Noting that with visual cryptography a document can be separated into
two pieces such that they jointly can reproduce the original but
neither piece alone provides any information of the document, we
propose the following protocol which well fulfills the requirements of
fairness in the present context.

In the following the convention is that signed(A, U) denotes U
digitally signed by A and that A thereby commits to U and that nothing
else, e.g. simply a V in a message (which as a whole piece can be
signed by A) has the meaning of a commitment. All messages are to be
sent with signcryption, i.e. encrypted with reciever's public key and
signed by the sender with his/her private key, and with authentication
(integrity check). All messages are to be sent with request for
acknowledgement of receipt.

Step 1: Alice formulates a contract document C, assigns to it a unique
identifier, generates with visual cryptography a pair (X, Y), signs X
and sends a message containing signed(Alice, X) and Y and a promise
(a conditioned commitment) that she will sign Y in case Bob signs X and
Y, to Bob.

Step 2: Bob obtains C from (X, Y). If he can't accept C, he informs
Alice and the protocol begins again at step 1. Otherwise he signs X and
Y and sends a message containing signed(Bob, X) and signed(Bob, Y) to

Step 3: Alice examines whether Bob has signed the correct stuff, e.g.
whether he had e.g. by mistake sent signed(Bob, Z) in place of
signed(Bob, X) with Z != X. If Bob had signed the wrong stuff, she
informs Bob and the protocol begins again at step 1. Otherwise she
signs Y and releases C, signed(Alice, X), signed(Alice, Y),
signed(Bob, X) and signed(Bob, Y) to the public.

Note that:

(a) In step 1 Alice has only signed X but not Y, thus has not yet
committed to C.

(b) In step 3 Alice is bound to sign Y because of her earlier promise
to do that in the message sent and signed by her to Bob in step 1.

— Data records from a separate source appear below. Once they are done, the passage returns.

(** X6. While the quota is not used up, a request without a bearer token,
    or with one that does not resolve to a user, is refused by search,
    refresh, confirm-image and list-saved alike with one and the same 401
    error, and the database stays as it was. *)
Theorem protected_routes_require_token
        w card_name region image_url authorization db :
  rate_limited w = false ->
  unresolved cfg w authorization db ->
  exists e,
    status_of e = 401%Z
    /\ api_search cfg w card_name region authorization db = (inl e, db)
    /\ api_refresh cfg w card_name authorization db = (inl e, db)
    /\ api_confirm_image cfg w card_name image_url authorization db
       = (inl e, db)
    /\ api_saved cfg w authorization db = (inl e, db).
Proof.
  intros Hrl Hun. unfold api_search, api_refresh, api_confirm_image, api_saved.
  unfold bind, rate_limiter, oauth2_scheme, raise, ret.
  rewrite Hrl. destruct authorization as [token|]; cbv beta iota.
  - pose proof (get_current_user_state cfg w token db) as Hst.
    destruct (get_current_user cfg w token db) as [[e|u] db1] eqn:Hg;
      cbn [snd] in Hst; subst db1.
    + exists e. rewrite (get_current_user_error cfg _ _ _ _ _ Hg).
      repeat split.
    + destruct (Hun u). exists token. split; [reflexivity | exact Hg].
  - exists (mkHTTPException 401 "Not authenticated"). repeat split.
Qed.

(c) Our definition is: A valid contract C , i.e. one signed by both
partners, is unfair in its signing processing, if there existed a
certain finite time interval in which one partner had already committed
to C while the other partner had yet the freedom to commit to C or not.
It is evident that, when our protocol completes, fairness, thus
defined, is fulfilled.

(d) Our protocol doesn't involve/need any trusted third party, which is
an advantage.

(e) There are literatures which claim (if I have not misinterpreted)
that protocols of our genre are impossible. My humble knowledge is
unfortuantely insufficient to study them in details so as to resolve
the apparent contradiction between our result and the impossibility
claims. I guess that this could be a consequence of these literatures'
employment of a different (maybe more demanding) definition of fairness
than ours or there could eventually be errors in them. Readers
interested in probing the causes of that contradiction may eventually
desire to read a paper of H. Pagnia and F. C. Gaertner of 1999 entitled
"On the Impossibility of Fair Exchange without a Trusted Third Party"
which is however currently not online accessible from the institution
where the paper was originally published. In that case I could send
over a copy. (My address: mok-kong.shen at t-online.de)

For comments and critiques I should be very grateful.